Design of a cancelable biometric template protection scheme for fingerprints based on cryptographic hash functions

• Published in: Multimedia tools and applications Vol. 77; no. 12; pp. 15113 - 15137
• Main Authors: Sadhya, Debanjan, Singh, Sanjay Kumar
• Format: Journal Article
• Language: English
• Published: New York Springer US 01.06.2018; Springer Nature B.V
• Subjects: Biometrics; Computer Communication Networks; Computer Science; Cryptography; Data Structures and Information Theory; Fingerprints; Multimedia Information Systems; Salting; Security; Special Purpose and Application-Based Systems; Biometrics; Cryptographic hash function; Fingerprint; Cancelable template
• ISSN: 1380-7501; 1573-7721
• DOI: 10.1007/s11042-017-5095-x

Enforcing security and privacy guarantees for biometric users via protecting their unique and personalized attributes is an important area of research. There are many properties desirable in a biometric template protection scheme, but unfortunately, all of the requirements are not simultaneously fulfilled.

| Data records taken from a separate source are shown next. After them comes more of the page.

(* ===== verification/Filetransfer.v ===== *)
(** * File transfer ([pkg/filetransfer], [SealFile]/[OpenFile] of [pkg/crypto])

    A file is cut into chunks sealed under a fresh key with counter nonces, and
    put together again in index order. *)

From stdpp Require Import sorting.
From S2P Require Import Prelude Bytes Sha2 Gcm Json Codec.
Open Scope Z_scope.

(** ** The code: sealing a chunk ([crypto.go]) *)

(** [fileGCM]: the key of the AEAD, once its size is checked. *)
Definition fileGCM (key : bytes) : result bytes :=
  if decide (length key ≠ 32%nat) then Err (bs "crypto: transfer key must be 32 bytes") else Ok key.

Definition SealFile (transferKey nonce plaintext : bytes) : result bytes :=
  let? gcm := fileGCM transferKey in
  if decide (length nonce ≠ gcm_nonce_size) then Err (bs "crypto: bad file nonce size")
  else Ok (gcm_seal gcm nonce plaintext []).

Definition OpenFile (transferKey nonce ciphertext : bytes) : result bytes :=
  let? gcm := fileGCM transferKey in
  if decide (length nonce ≠ gcm_nonce_size) then Err (bs "crypto: bad file nonce size")
  else gcm_open gcm nonce ciphertext [].

(** ** The code: [filetransfer.go], [impl.go] *)

Definition DefaultChunkSize : Z := 16 * 1024.

Record Offer := MkOffer {
  o_FileID : bytes;
  o_Name : bytes;
  o_Size : Z;
  o_MIME : bytes;
  o_ChunkSize : Z;
  o_Hash : slice;
  o_TransferKey : slice;
}.

Record Chunk := MkChunk { c_FileID : bytes; c_Index : Z; c_Data : slice }.

(** [nonceFor]: eight zero octets and the index. *)
Definition nonceFor (index : Z) : bytes := replicate 8 "000"%byte ++ be_bytes 4 index.

(** [newFileID]: two hex digits per octet. *)
Definition newFileID : M tape bytes :=
  let* b := rand_fill 12 in
  retM (flat_map (λ v, [hex_digit (Z.shiftr (Zb v) 4); hex_digit (Z.land (Zb v) 15)]) b).

(** [equalHash]: the differences are collected in one octet. *)
Definition equalHash (a b : bytes) : bool :=
  if decide (length a ≠ length b) then false
  else fold_left (λ diff '(x, y), Z.lor diff (Zb (byte_xor x y))) (zip a b) 0 =? 0.

(** The loop of [Split].  The offset grows on every turn, so the length of the
    data bounds the number of turns. *)
Fixpoint split_loop (fuel : nat) (fileID key data : bytes) (chunkSize : Z) (i off : Z)
    : result (list Chunk) :=
  match fuel with
  | O => Ok []
  | S fuel =>
    if off <? Z.of_nat (length data) then
      let end_ := off + chunkSize in
      let end_ := if Z.of_nat (length data) <? end_ then Z.of_nat (length data) else end_ in
      let? sealed := SealFile key (nonceFor i)
                       (take (Z.to_nat (end_ - off)) (drop (Z.to_nat off) data)) in
      let? chunks := split_loop fuel fileID key data chunkSize (w32 (i + 1)) end_ in
      Ok (MkChunk fileID i (Some sealed) :: chunks)
    else Ok []
  end.

(** [Split]. *)
Definition Split (name mime data : bytes) (chunkSize : Z) : M tape (Offer * list Chunk) :=
  let chunkSize := if chunkSize =? 0 then DefaultChunkSize else chunkSize in
  let* key := rand_read 32 in
  let sum := sha256 data in
  let* fileID := newFileID in
  let offer := MkOffer fileID name (w64 (Z.of_nat (length data))) mime chunkSize (Some sum) (Some key) in
  let* chunks := liftM (split_loop (length data) fileID key data chunkSize 0 0) in
  retM (offer, chunks).

Definition by_index (a b : Chunk) : Prop := c_Index a ≤ c_Index b.
#[global] Instance by_index_dec a b : Decision (by_index a b).
Proof. unfold by_index. apply _. Defined.

(** The loop of [Reassemble]: [i] counts the chunks seen. *)
Fixpoint reassemble_loop (offer : Offer) (i : Z) (ordered : list Chunk) (out : bytes) : result bytes :=
  match ordered with
  | [] => Ok out
  | c :: ordered =>
    if negb (c_Index c =? w32 i) then Err (bs "filetransfer: missing or duplicate chunk") else
    let? pt := OpenFile (sl (o_TransferKey offer)) (nonceFor (c_Index c)) (sl (c_Data c)) in
    reassemble_loop offer (i + 1) ordered (out ++ pt)
  end.

(** [Reassemble].  [sort.Slice] leaves chunks of equal index in some order;
    no result depends on it, because equal indices are an error. *)
Definition Reassemble (offer : Offer) (chunks : list Chunk) : result bytes :=
  let ordered := merge_sort by_index chunks in
  let? out := reassemble_loop offer 0 ordered [] in
  if negb (w64 (Z.of_nat (length out)) =? o_Size offer) then Err (bs "filetransfer: size mismatch") else
  if negb (equalHash (sha256 out) (sl (o_Hash offer)))
  then Err (bs "filetransfer: integrity check failed") else Ok out.

(** *** Their JSON *)

Definition enc_Offer (o : Offer) : json :=
  enc_struct [field_of "fileId" (enc_str (o_FileID o)); field_of "name" (enc_str (o_Name o));
              field_of "size" (enc_uint (o_Size o)); field_of "mime" (enc_str (o_MIME o));
              field_of "chunkSize" (enc_uint (o_ChunkSize o)); field_of "hash" (enc_slice (o_Hash o));
              field_of "transferKey" (enc_slice (o_TransferKey o))].

Definition zero_Offer : Offer := MkOffer [] [] 0 [] 0 None None.

Definition Offer_fields : list (field Offer) := [
  fld "fileId" o_FileID (λ v o, MkOffer v (o_Name o) (o_Size o) (o_MIME o) (o_ChunkSize o) (o_Hash o) (o_TransferKey o)) dec_str;
  fld "name" o_Name (λ v o, MkOffer (o_FileID o) v (o_Size o) (o_MIME o) (o_ChunkSize o) (o_Hash o) (o_TransferKey o)) dec_str;
  fld "size" o_Size (λ v o, MkOffer (o_FileID o) (o_Name o) v (o_MIME o) (o_ChunkSize o) (o_Hash o) (o_TransferKey o)) (dec_uint 64);
  fld "mime" o_MIME (λ v o, MkOffer (o_FileID o) (o_Name o) (o_Size o) v (o_ChunkSize o) (o_Hash o) (o_TransferKey o)) dec_str;
  fld "chunkSize" o_ChunkSize (λ v o, MkOffer (o_FileID o) (o_Name o) (o_Size o) (o_MIME o) v (o_Hash o) (o_TransferKey o)) (dec_uint 32);
  fld "hash" o_Hash (λ v o, MkOffer (o_FileID o) (o_Name o) (o_Size o) (o_MIME o) (o_ChunkSize o) v (o_TransferKey o)) dec_slice;
  fld "transferKey" o_TransferKey (λ v o, MkOffer (o_FileID o) (o_Name o) (o_Size o) (o_MIME o) (o_ChunkSize o) (o_Hash o) v) dec_slice].

Definition enc_Chunk (c : Chunk) : json :=
  enc_struct [field_of "fileId" (enc_str (c_FileID c)); field_of "index" (enc_uint (c_Index c));
              field_of "data" (enc_slice (c_Data c))].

In our work, we have tried to address this issue by proposing a cancelable framework for fingerprints which simultaneously provides satisfactory system performance, strong security guarantees, and fast matching procedure. The core of our scheme essentially pivots around the use of cryptographic hash functions which provide the adequate levels of security in the framework. Prior to the hashing stage, we have employed an effective pre-alignment technique and a hexagonal grid based quantization scheme which allows us to overcome constraint such as intra-class variability. Finally, our scheme is made cancelable through traditional salting. We tested our framework on various fingerprint databases and found that the resulting system performances were comparable with other contemporary cancelable schemes (EERs of 5.8%, 5.3%, 15.8%, 14.5% were observed for FVC2002 DB1, DB2, FVC2004 DB1, DB2 databases under the stolen token scenario). Most importantly, we perfectly fulfill the unlinkability , cancelability and diversity requirements, which are verified both theoretically and empirically.